In anaesthetized rabbits guide cannulae were stereotaxically inserted into the anterior hypothalamic area and into the posterior hypothalamic nucleus. Additionally, catheters were inserted into the carotid artery and the jugular vein. Some days after the operation push-pull cannulae were inserted through the guide cannulae into the hypothalamic regions of the conscious, freely moving animal. The areas were superfused with artificial CSF and the release of the endogenous catecholamines dopamine, noradrenaline and adrenaline was determined in the superfusates. In the two hypothalamic regions the resting release of the catecholamines rhythmically varied with time at approximately 70 min cycles. A rise in blood pressure induced by the intravenous injection of noradrenaline or tramazoline enhanced the rates of release of the catecholamines in the anterior hypothalamic area. A fall of blood pressure elicited by the intravenous injection of nitroprusside or chlorisondamine decreased the release of the catecholamines in this hypothalamic area. The changes in blood pressure coincided with the changes in the rates of release of the catecholamines in the anterior hypothalamic area. These and previous results concerning changes in the release of endogenous catecholamines in the posterior hypothalamic nucleus also indicate that in the conscious, freely moving rabbit changes in blood pressure lead to counteracting alterations in the release of catecholamines in the two hypothalamic regions.

Release of endogenous histamine in the hypothalamus of anaesthetized cats and conscious, freely moving rabbits.
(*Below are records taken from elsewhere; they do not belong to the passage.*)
Lemma a_add_chunk_monolithic query rd be s cn :
  query !! "resumableChunkNUmber" = Some cn → cn ∉ done_chunks s →
  segmented s = false →
  a_add_chunk query rd be s = q_put cn query rd be s.
Proof.
  intros Hq Hn Hseg. unfold a_add_chunk. mstep. unfold getitem. rewrite Hq.
  mstep. rewrite decide_False by done. mstep. by rewrite Hseg.
Qed.

Lemma monolithic_arrival_accounting_aux query rd be s :
  segmented s = false →
  requests (a_add_chunk query rd be s) = [] ∨ done_chunks s = ∅.
Proof.
  intros Hseg.
  destruct (query !! "resumableChunkNUmber") as [cn|] eqn:Hq.
  2: { left. by rewrite a_add_chunk_no_key. }
  destruct (decide (cn ∈ done_chunks s)) as [Hd|Hd].
  { left. by rewrite (a_add_chunk_done _ _ _ _ cn). }
  rewrite (a_add_chunk_monolithic _ _ _ _ cn), q_put_eq by done. cbv zeta.
  destruct (decide (done_chunks s = ∅)); [by right|left].
  by case_match.
Qed.

(** X9.  Monolithic mode: a call of [a_add_chunk], up to the point where
    it first gives up control, changes neither [done_chunks] nor
    [total_uploaded] and never answers 201; and it creates a write only
    when [done_chunks] is empty. *)
Theorem monolithic_arrival_accounting query rd be s :
  segmented s = false →
  let r := a_add_chunk query rd be s in
  done_chunks (state_after r) = done_chunks s ∧
  total_uploaded (state_after r) = total_uploaded s ∧
  result r ≠ Return (Responded 201) ∧
  (requests r ≠ [] → done_chunks s = ∅).
Proof.
  intros Hseg. cbv zeta.
  assert (Hfin : ∀ (o : outcome handler) s' t,
            done_chunks s' = done_chunks s →
            total_uploaded s' = total_uploaded s →
            o ≠ Return (Responded 201) →
            (t = [] ∨ done_chunks s = ∅) →
            done_chunks (state_after (o, s', t)) = done_chunks s ∧
            total_uploaded (state_after (o, s', t)) = total_uploaded s ∧
            result (o, s', t) ≠ Return (Responded 201) ∧
            (requests (o, s', t) ≠ [] → done_chunks s = ∅)).
  { intros o s' t Hd Hu Ho Ht. unfold result, state_after, requests.
    cbn [fst snd]. split; [done|]. split; [done|]. split; [done|].
    intros Hne. by destruct Ht. }
  destruct (query !! "resumableChunkNUmber") as [cn|] eqn:Hq.
  2: { rewrite a_add_chunk_no_key by done. apply Hfin; auto. }
  destruct (decide (cn ∈ done_chunks s)) as [Hd|Hd].
  { rewrite (a_add_chunk_done _ _ _ _ cn) by done. apply Hfin; auto. }
  rewrite (a_add_chunk_monolithic _ _ _ _ cn), q_put_eq by done. cbv zeta.
  rewrite (decide_False (P := cn ∈ done_chunks s)) by done.
  repeat case_match; apply Hfin; auto.
Qed.


(** ** What the calls never undo *)

Lemma extends_ret {A} (a : A) : extends_done (mret a).
Proof. by intros be s. Qed.

Lemma extends_raise {A} e : extends_done (raise (A:=A) e).
Proof. by intros be s. Qed.

Lemma extends_lift {A} (o : outcome A) : extends_done (lift o).
Proof. by intros be s. Qed.

Lemma extends_gets {A} (g : session → A) : extends_done (gets g).
Proof. by intros be s. Qed.

Lemma extends_send r : extends_done (send r).
Proof. by intros be s. Qed.

Lemma extends_modify g :
  (∀ s, done_chunks s ⊆ done_chunks (g s)) → extends_done (modify g).
Proof. intros Hg be s. apply Hg. Qed.

Lemma extends_bind {A B} (c : M A) (k : A → M B) :
  extends_done c → (∀ a, extends_done (k a)) → extends_done (c ≫= k).
Proof.
  intros Hc Hk be s. rewrite bind_run. specialize (Hc be s).
  destruct (c be s) as [[[a|e] s1] t1]; [|done].
  unfold state_after in *. cbn [fst snd] in *.
  etrans; [exact Hc|]. apply Hk.
Qed.

Lemma extends_if {A} (b : bool) (c1 c2 : M A) :
  extends_done c1 → extends_done c2 → extends_done (if b then c1 else c2).
Proof. by destruct b. Qed.

Lemma extends_decide {A} P `{Decision P} (c1 c2 : M A) :
  extends_done c1 → extends_done c2 →
  extends_done (if decide P then c1 else c2).
Proof. by destruct (decide P). Qed.

Ltac extends :=
  repeat first
    [ apply extends_ret | apply extends_raise | apply extends_lift
    | apply extends_gets | apply extends_send
    | apply extends_modify; intros; unfold done_add, uploaded_add;
      cbn [done_chunks set_done_chunks set_total_uploaded set_q
           set_coro_upload];
      first [done | apply union_subseteq_l]
    | apply extends_if | apply extends_decide
    | apply extends_bind; [|intros ?] ].
Lemma setProp_keys_In (entries : list (string * Json)) (key : string)
    (value : Json) (k : string) :
  In k (map fst (setProp entries key value))
  <-> In k (map fst entries) \/ k = key.
Proof.
  induction entries as [|[k0 v0] rest IH]; cbn [setProp map fst In].
  - intuition congruence.
  - destruct (String.eqb_spec k0 key) as [->|Hne]; cbn [map fst In].
    + intuition congruence.
    + rewrite IH. tauto.
Qed.

Lemma setProp_keys_NoDup (entries : list (string * Json)) (key : string)
    (value : Json) :
  NoDup (map fst entries) -> NoDup (map fst (setProp entries key value)).
Proof.
  induction entries as [|[k0 v0] rest IH]; cbn [setProp map fst]; intros H.
  - constructor; [intros []|constructor].
  - inversion H as [|? ? Hk0 Hrest]; subst.
    destruct (String.eqb_spec k0 key) as [->|Hne]; cbn [map fst].
    + now constructor.
    + constructor; [|now apply IH].
      rewrite setProp_keys_In. intuition congruence.
Qed.

Lemma getProp_absent (entries : list (string * Json)) (k : string) :
  ~ In k (map fst entries) -> getProp (JObj entries) k = JUndefined.
Proof.
  cbn [getProp]. induction entries as [|[k0 v0] rest IH]; [reflexivity|].
  cbn [map fst In find]. intros H.
  destruct (String.eqb_spec k0 k) as [->|Hne]; [tauto|].
  apply IH. tauto.
Qed.

End Properties.

(** Writing a property and reading it back: after [obj[key] = value],
    reading [key] gives [value] and reading any other key gives what it
    gave before. *)
Lemma getProp_setProp (entries : list (string * Json)) (key : string)
    (value : Json) (k : string) :
  getProp (JObj (setProp entries key value)) k
  = if k =? key then value else getProp (JObj entries) k.
Proof.
  cbn [getProp]. induction entries as [|[k0 v0] rest IH].
  - cbn [setProp find fst snd]. rewrite String.eqb_sym.
    now destruct (k =? key).
  - cbn [setProp]. destruct (String.eqb_spec k0 key) as [->|Hne].
    + cbn [find fst snd]. rewrite (String.eqb_sym key k).
      now destruct (k =? key).
    + cbn [find fst snd]. destruct (String.eqb_spec k0 k) as [->|Hk].
      * destruct (String.eqb_spec k key); [congruence|reflexivity].
      * exact IH.
Qed.

(** An assignment keeps the order of the keys: an existing key stays
    where it is, a new key goes to the end, and the keys stay distinct. *)
Lemma setProp_keys (entries : list (string * Json)) (key : string)
    (value : Json) :
  map fst (setProp entries key value)
  = (if existsb (String.eqb key) (map fst entries)
     then map fst entries
     else (map fst entries ++ [key])%list)
  /\ (NoDup (map fst entries) ->
      NoDup (map fst (setProp entries key value))).
Proof.
  split; [|apply setProp_keys_NoDup].
  induction entries as [|[k0 v0] rest IH]; [reflexivity|].
  cbn [setProp map fst existsb]. rewrite (String.eqb_sym key k0).
  destruct (String.eqb_spec k0 key) as [->|Hne]; cbn [orb map fst].
  - reflexivity.
  - rewrite IH. now destruct (existsb (String.eqb key) (map fst rest)).
Qed.

(** [Object.assign]: in the merged object a key of the source has the
    source's value, any other key has the target's value. *)
Lemma objectAssign_lookup (source target : list (string * Json))
    (k : string) :
  NoDup (map fst source) ->
  getProp (JObj (objectAssign target source)) k
  = if existsb (String.eqb k) (map fst source)
    then getProp (JObj source) k
    else getProp (JObj target) k.
Proof.
  unfold objectAssign. revert target.
  induction source as [|[k0 v0] rest IH]; intros target H; [reflexivity|].
  inversion H as [|? ? Hk0 Hrest]; subst.
  cbn [fold_left fst snd map existsb]. rewrite (IH _ Hrest).
  rewrite getProp_setProp.
  destruct (String.eqb_spec k k0) as [->|Hne]; cbn [orb].
  - destruct (existsb (String.eqb k0) (map fst rest)) eqn:E.
    + apply existsb_eqb_In in E. contradiction.
    + cbn [getProp find fst snd]. now rewrite String.eqb_refl.
  - destruct (existsb (String.eqb k) (map fst rest)); [|reflexivity].
    cbn [getProp find fst snd].
    destruct (String.eqb_spec k0 k); [congruence|reflexivity].
Qed.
The hypothalamus of anaesthetized cats and conscious, freely moving rabbits was superfused with CSF through double-walled, push-pull cannulae and the release of endogenous histamine was determined in the superfusates by a radioenzymatic assay. In the posterior hypothalamic area of the anaesthetized cat, the rate of release of endogenous histamine varied rhythmically; phases of high rate of release appeared at 60 min cycles. The release of histamine was increased by electrical stimulation of the superfused area, as well as by hypothalamic superfusion with potassium-rich CSF. In the conscious rabbit, the anterior hypothalamic area and the posterior hypothalamic nucleus were superfused simultaneously. In both regions, the resting release of histamine varied rhythmically at approximately 70 min cycles. Phases of high or low-rate of release in the anterior hypothalamic area coincided with the corresponding phases in the posterior hypothalamic nucleus. The rhythmic release of endogenous histamine in the hypothalamus, as well as the ability of depolarizing stimuli to enhance the release of the amine support the idea that histamine acts as a neurotransmitter in the central nervous system.